Collected data:
(** ** Machine integers

    A [w]-bit unsigned integer of the C code is a [Z] in [0, 2^w); arithmetic
    that may leave the range is reduced explicitly. *)

Definition UINT8_MAX : Z := 255.
Definition UINT16_MAX : Z := 65535.
Definition UINT32_MAX : Z := 4294967295.
Definition UINT64_MAX : Z := 18446744073709551615.
Definition INT_MAX : Z := 2147483647.
(** [size_t] is 64 bits wide on the modelled target. *)
Definition SIZE_MAX : Z := UINT64_MAX.

Definition wrap8 (x : Z) : Z := x mod 2 ^ 8.
Definition wrap16 (x : Z) : Z := x mod 2 ^ 16.
Definition wrap32 (x : Z) : Z := x mod 2 ^ 32.
Definition wrap64 (x : Z) : Z := x mod 2 ^ 64.

(** Conversion of a [uint32_t] to [int]. *)
Definition to_int (x : Z) : Z := if x >? INT_MAX then x - 2 ^ 32 else x.

Declare Scope word_scope.
Delimit Scope word_scope with word.
Notation "a +32 b" := (wrap32 (a + b)) (at level 50, left associativity) : word_scope.
Notation "a -32 b" := (wrap32 (a - b)) (at level 50, left associativity) : word_scope.
Notation "a +64 b" := (wrap64 (a + b)) (at level 50, left associativity) : word_scope.
Notation "a -64 b" := (wrap64 (a - b)) (at level 50, left associativity) : word_scope.
Notation "a *64 b" := (wrap64 (a * b)) (at level 40, left associativity) : word_scope.
Notation "a *32 b" := (wrap32 (a * b)) (at level 40, left associativity) : word_scope.

Definition u8 (x : Z) : Prop := 0 <= x <= UINT8_MAX.
Definition u16 (x : Z) : Prop := 0 <= x <= UINT16_MAX.
Definition u32 (x : Z) : Prop := 0 <= x <= UINT32_MAX.
Definition u64 (x : Z) : Prop := 0 <= x <= UINT64_MAX.

Create HintDb ww.
Create Rewrite HintDb ww.
#[export] Hint Extern 3 (_ <= _) => lia : ww.
#[export] Hint Extern 3 (_ < _) => lia : ww.

(** ** Outcomes

    The operations either return or stop the process.  [AbortProgram] is a call
    of [abortProgramNow], [AssertFailed] a failing [assert] and [MemoryFault] an
    access outside the storage of an object; [NotModelled] marks a branch the
    model leaves out.  A theorem that an operation
    returns [Ok] therefore covers the build without asserts as well. *)

Inductive fault : Set :=
  | AbortProgram
  | AssertFailed
  | MemoryFault
  | NotModelled.

Inductive outcome (A : Type) : Type :=
  | Ok (a : A)
  | Fail (f : fault).
Arguments Ok {A} a.
Arguments Fail {A} f.

#[export] Instance outcome_ret : MRet outcome := fun A a => Ok a.
#[export] Instance outcome_bind : MBind outcome := fun A B f m =>
  match m with
  | Ok a => f a
  | Fail e => Fail e
  end.

Definition check (e : fault) (b : bool) : outcome unit :=
  if b then Ok tt else Fail e.
Definition assert_ (b : bool) : outcome unit := check AssertFailed b.
Definition abort_if (b : bool) : outcome unit := check AbortProgram (negb b).

#[export] Instance fault_eq_dec : EqDecision fault.
Proof. solve_decision. Defined.

Lemma bind_Ok {A B} (m : outcome A) (f : A -> outcome B) (b : B) :
  m ≫= f = Ok b <-> exists a, m = Ok a /\ f a = Ok b.
Proof.
  destruct m as [a|e]; simpl; split.
  - eauto.
  - intros (a' & [= <-] & H). exact H.
  - discriminate.
  - intros (a' & [=] & _).
Qed.

Lemma check_Ok (e : fault) (b : bool) (u : unit) : check e b = Ok u <-> b = true.
Proof. destruct b, u; simpl; split; congruence. Qed.

Lemma assert_true (b : bool) : b = true -> assert_ b = Ok tt.
Proof. intros ->. reflexivity. Qed.

Lemma abort_if_false (b : bool) : b = false -> abort_if b = Ok tt.
Proof. intros ->. reflexivity. Qed.

Lemma assert_bind {A} (b : bool) (k : unit -> outcome A) :
  b = true -> assert_ b ≫= k = k tt.
Proof. intros ->. reflexivity. Qed.

Lemma abort_bind {A} (b : bool) (k : unit -> outcome A) :
  b = false -> abort_if b ≫= k = k tt.
Proof. intros ->. reflexivity. Qed.

Lemma ok_bind {A B} (m : outcome A) (a : A) (k : A -> outcome B) :
  m = Ok a -> m ≫= k = k a.
Proof. intros ->. reflexivity. Qed.

(** Turns the boolean tests of the code into arithmetic facts. *)
Ltac bool_facts :=
  repeat match goal with
  | H : (_ && _)%bool = true |- _ => apply andb_prop in H; destruct H
  | H : (_ || _)%bool = false |- _ => apply orb_false_elim in H; destruct H
  | H : negb _ = true |- _ => apply negb_true_iff in H
  | H : negb _ = false |- _ => apply negb_false_iff in H
  | H : (_ <=? _) = true |- _ => apply Z.leb_le in H
  | H : (_ <=? _) = false |- _ => apply Z.leb_gt in H
  | H : (_ <? _) = true |- _ => apply Z.ltb_lt in H
  | H : (_ <? _) = false |- _ => apply Z.ltb_ge in H
  | H : (_ >? _) = true |- _ => rewrite Z.gtb_ltb in H; apply Z.ltb_lt in H
  | H : (_ >? _) = false |- _ => rewrite Z.gtb_ltb in H; apply Z.ltb_ge in H
  | H : (_ >=? _) = true |- _ => rewrite Z.geb_leb in H; apply Z.leb_le in H
  | H : (_ >=? _) = false |- _ => rewrite Z.geb_leb in H; apply Z.leb_gt in H
  | H : (_ =? _) = true |- _ => apply Z.eqb_eq in H
  | H : (_ =? _) = false |- _ => apply Z.eqb_neq in H
  end.

(** Linear arithmetic with the integer ranges unfolded. *)
Ltac word_lia :=
  unfold u8, u16, u32, u64, SIZE_MAX, UINT8_MAX, UINT16_MAX, UINT32_MAX, UINT64_MAX, INT_MAX in *; lia.

(** Splits a conjunction and nothing else. *)
Ltac splits := repeat match goal with |- _ /\ _ => split end.

(** Decides the next boolean test in the goal and records it as a fact. *)
Ltac split_test :=
  match goal with
  | |- context [if ?b then _ else _] =>
      lazymatch b with
      | context [if _ then _ else _] => fail
      | _ => let E := fresh "E" in destruct b eqn:E; bool_facts
      end
  end.

(** Runs through the steps of an [outcome] computation known to succeed. *)
Ltac run_ok H :=
  repeat (let a := fresh "x" in let E := fresh "E" in
          apply bind_Ok in H; destruct H as (a & E & H));
  bool_facts.

(** Breaks a computation that returned into its parts. *)
Ltac invert_ok :=
  repeat match goal with
  | X : mbind _ _ = Ok _ |- _ => apply bind_Ok in X; destruct X as (? & ? & X)
  | X : mret _ = Ok _ |- _ => injection X; clear X; intros; subst
  | X : Ok _ = Ok _ |- _ => injection X; clear X; intros; subst
  | X : Fail _ = Ok _ |- _ => discriminate X
  | X : (let '(_, _) := ?x in _) = Ok _ |- _ => destruct x eqn:?
  | X : (if ?b then _ else _) = Ok _ |- _ => destruct b eqn:?
  | X : match ?x with _ => _ end = Ok _ |- _ => destruct x eqn:?
  end.

(** Computes the binds whose first component is known. *)
Ltac step_ok := cbn [mbind outcome_bind mret outcome_ret].

(** ** Wrap-around *)

Lemma wrap8_small (x : Z) : 0 <= x <= UINT8_MAX -> wrap8 x = x.
Proof. unfold wrap8, UINT8_MAX. intros. apply Z.mod_small. lia. Qed.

### Prompt
Filter the records above, keeping each line that contains the word "then".

### Problem solution
Definition to_int (x : Z) : Z := if x >? INT_MAX then x - 2 ^ 32 else x.
  if b then Ok tt else Fail e.
  | |- context [if ?b then _ else _] =>
      | context [if _ then _ else _] => fail
  | X : (if ?b then _ else _) = Ok _ |- _ => destruct b eqn:?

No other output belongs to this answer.